◆ What you should do
Whenever "chunk" appears in a line of the entries below, that line counts; give the total only.

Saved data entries

Lemma input_loop : commands_ok -> Forall cmd_ok cmds -> forall rest fuel done s c K R avail net,
  cmds = done ++ rest -> position rest c K R avail net -> sds_rep (querybuf c) avail -> buffer_bound c avail -> flags_ok (flags c) ->
  (length avail < fuel)%nat ->
  exists done' rest' c' K' R' avail', processInputBuffer_loop processCommand false fuel s c = Some (foldl exec s done', c') /\
    rest = done' ++ rest' /\ position rest' c' K' R' avail' net /\ settled rest' c' R' avail' /\ sds_rep (querybuf c') avail' /\
    flags_ok (flags c') /\ errors c' = errors c /\ exists KK, stream done' KK /\ K ++ avail = KK ++ K' ++ avail'.
Proof.
  intros Hcmd Hok. induction rest as [|args more IH]; intros [|fuel] done s c K R avail net Ec Hpos Hr Hb Hf Hfuel; try lia;
    destruct (sds_rep_len _ _ Hr) as [El Hlt]; cbn [processInputBuffer_loop]; rewrite El.
  { destruct Hpos as (-> & -> & -> & -> & Hfr). rewrite msize_nil. cbn [Z.eqb]. exists [], [], c, [], [], [].
    split; [done|]. split; [done|]. split; [done|]. split; [by left|]. split; [done|]. split; [done|]. split; [done|].
    exists []. split; [constructor|done]. }
  assert (cmd_ok args) as Hargs by (rewrite Ec in Hok; apply list.Forall_app in Hok as [_ Hok]; by apply list.Forall_cons in Hok as [? _]).
  pose proof Hpos as (l & He & Hst & E & Hp & Ht). destruct (pending_size _ _ _ _ _ Hargs Hp) as (HR & Hmb & Hbl).
  destruct (Z.eqb_spec (msize avail) 0) as [E0|E0].
  { apply msize_0_nil in E0 as ->. exists [], (args :: more), c, K, R, []. split; [done|]. split; [done|]. split; [done|].
    split; [right; split; [done|]; unfold at_rest; destruct (Z.eqb_spec (bulklen c) (-1)); rewrite msize_nil; lia|].
    split; [done|]. split; [done|]. split; [done|]. exists []. split; [constructor|done]. }
  rewrite andb_false_r. destruct Hf as [Hf1 Hf2]. rewrite Hf1, Hf2.
  destruct (request_type args c K R avail net more Hpos Hr) as (c1 & -> & ->); [by intros ->|]. cbn [obind reqtype set_reqtype Z.eqb Pos.eqb].
  destruct (processMultibulk_spec args (set_reqtype c REDIS_REQ_MULTIBULK) avail net l R Hargs Hp Hr Hb E) as (c2 & avail2 & ok & -> & Hpar).
  change (REDIS_REQ_MULTIBULK =? REDIS_REQ_INLINE) with false. change (REDIS_REQ_MULTIBULK =? REDIS_REQ_MULTIBULK) with true.
  cbn [obind]. destruct Hpar as (G1 & G2 & G3 & G4 & G5). cbn [reqtype flags errors set_reqtype] in *. destruct ok; cbn [negb].
  - destruct G5 as [Gav ->]. rewrite bool_decide_eq_false_2.
    2: { rewrite Gav. destruct args; [by destruct Hargs|done]. }
    rewrite (Hcmd s c2 args) by (done || (rewrite Ec; apply elem_of_app; right; apply list_elem_of_here)). cbn [obind].
    destruct (resetClient_fresh c2) as (Hfr & Eq & Ee & Hfl). rewrite <- app_assoc in E. apply app_inv_head in E.
    destruct (next_position more l (resetClient c2) avail2 net Hst E Hfr) as (R2 & Hpos2).
    destruct (IH fuel (done ++ [args]) (exec s args) (resetClient c2) [] R2 avail2 net) as (done' & rest' & c' & K' & R' & avail' & -> & -> & H1 & H2 & H3 & H4 & H5 & KK & H6 & H7).
    + by rewrite Ec, <- app_assoc.
    + done.
    + by rewrite Eq.
    + left. pose proof (msize_nonneg avail2). unfold buffer_bound, REDIS_INLINE_MAX_SIZE, REDIS_MBULK_BIG_ARG in *. rewrite msize_app in Hb. lia.
    + apply Hfl. by rewrite G3.
    + rewrite length_app in Hfuel. unfold msize in HR. lia.
    + exists (args :: done'), rest', c', K', R', avail'. split; [done|]. split; [done|]. split; [done|]. split; [done|]. split; [done|].
      split; [done|]. split; [by rewrite H5, Ee|]. exists ((K ++ R) ++ KK). split; [by apply stream_cons|].
      rewrite <- !app_assoc. cbn [app] in H7. by rewrite H7.
  - destruct G5 as (R' & KK & B1 & -> & -> & B4 & B5).
    exists [], (args :: more), c2, (K ++ KK), R', avail2. split; [done|]. split; [done|]. split.
    { exists l. rewrite <- app_assoc. split; [done|]. split; [done|]. rewrite <- !app_assoc in E. apply app_inv_head in E.
      split; [done|]. split; [done|]. by left. }
    split; [right; done|]. split; [done|]. split; [by rewrite G3|]. split; [done|]. exists []. split; [constructor|]. by rewrite <- app_assoc.
Qed.

(** ** Reads *)

Variable maxlen : Z.

(** A read event on a connection with the bytes [net] still to come. *)
Inductive net_step : srv * client * bytes -> srv * client * bytes -> Prop :=
  | net_read s c chunk net s' c' : chunk <> [] -> msize chunk <= client_readlen c ->
      readQueryFromClient processCommand false maxlen s c (ReadData chunk) = Some (s', Some c') ->
      net_step (s, c, chunk ++ net) (s', c', net).

Lemma net_step_read s c chunk net s' c' : net_step (s, c, chunk ++ net) (s', c', net) ->
  readQueryFromClient processCommand false maxlen s c (ReadData chunk) = Some (s', Some c').
Proof. inversion 1; subst. match goal with E : _ ++ net = _ ++ net |- _ => apply app_inv_tail in E as <- end. done. Qed.

(** What holds between two read events: [done] has been executed. *)
Definition net_inv (s0 : srv) (L : bytes) (errs : list protocol_error) (st : srv * client * bytes) : Prop :=
  let '(s, c, net) := st in
  exists done rest K0 K R avail, cmds = done ++ rest /\ s = foldl exec s0 done /\ stream done K0 /\
    L = K0 ++ K ++ avail ++ net /\ position rest c K R avail net /\ settled rest c R avail /\ sds_rep (querybuf c) avail /\
    flags_ok (flags c) /\ errors c = errs.

(** The size of the next read, and of the query buffer after it. *)
Lemma readlen_bounds c K R avail net args more : cmd_ok args -> position (args :: more) c K R avail net -> settled (args :: more) c R avail ->
  sds_rep (querybuf c) avail -> 1 <= client_readlen c <= REDIS_IOBUF_LEN /\
  (msize avail + client_readlen c <= REDIS_INLINE_MAX_SIZE \/
   REDIS_MBULK_BIG_ARG <= bulklen c /\ msize avail + client_readlen c <= bulklen c + 2) /\
  msize avail + client_readlen c <= 512 * 1024 * 1024 + REDIS_INLINE_MAX_SIZE.
Proof.
  intros Hok (l & _ & _ & _ & Hp & Ht) [[=]|[Hlt Hrest]] Hr. destruct (sds_rep_len _ _ Hr) as [El Hb].
  destruct (pending_size _ _ _ _ _ Hok Hp) as (HR & Hmb & Hbl). pose proof (msize_nonneg avail).
  unfold client_readlen, at_rest, REDIS_IOBUF_LEN, REDIS_MBULK_BIG_ARG, REDIS_INLINE_MAX_SIZE in *. rewrite El.
  destruct Hbl as [Ebl|(Hmb2 & Hbl & _)].
  - rewrite Ebl in *. cbn [Z.eqb Pos.eqb negb] in *. rewrite andb_false_r. cbn [andb]. lia.
  - rewrite (proj2 (Z.eqb_neq (bulklen c) (-1))) in * by lia. rewrite (proj2 (Z.eqb_neq (multibulklen c) 0)) by lia. cbn [negb].
    assert (reqtype c = REDIS_REQ_MULTIBULK) as -> by (destruct Ht as [?|(_ & ? & _)]; [done|lia]).
    change (REDIS_REQ_MULTIBULK =? REDIS_REQ_MULTIBULK) with true. cbn [andb]. rewrite Z.geb_leb.
    destruct (Z.leb_spec (1024 * 32) (bulklen c)) as [Hbig|Hsmall]; [|lia].
    rewrite (uint_id 32), (uint_id 64), sint32_id by lia. destruct (Z.ltb_spec (bulklen c + 2 - msize avail) (1024 * 16)); lia.
Qed.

◆ Answer
5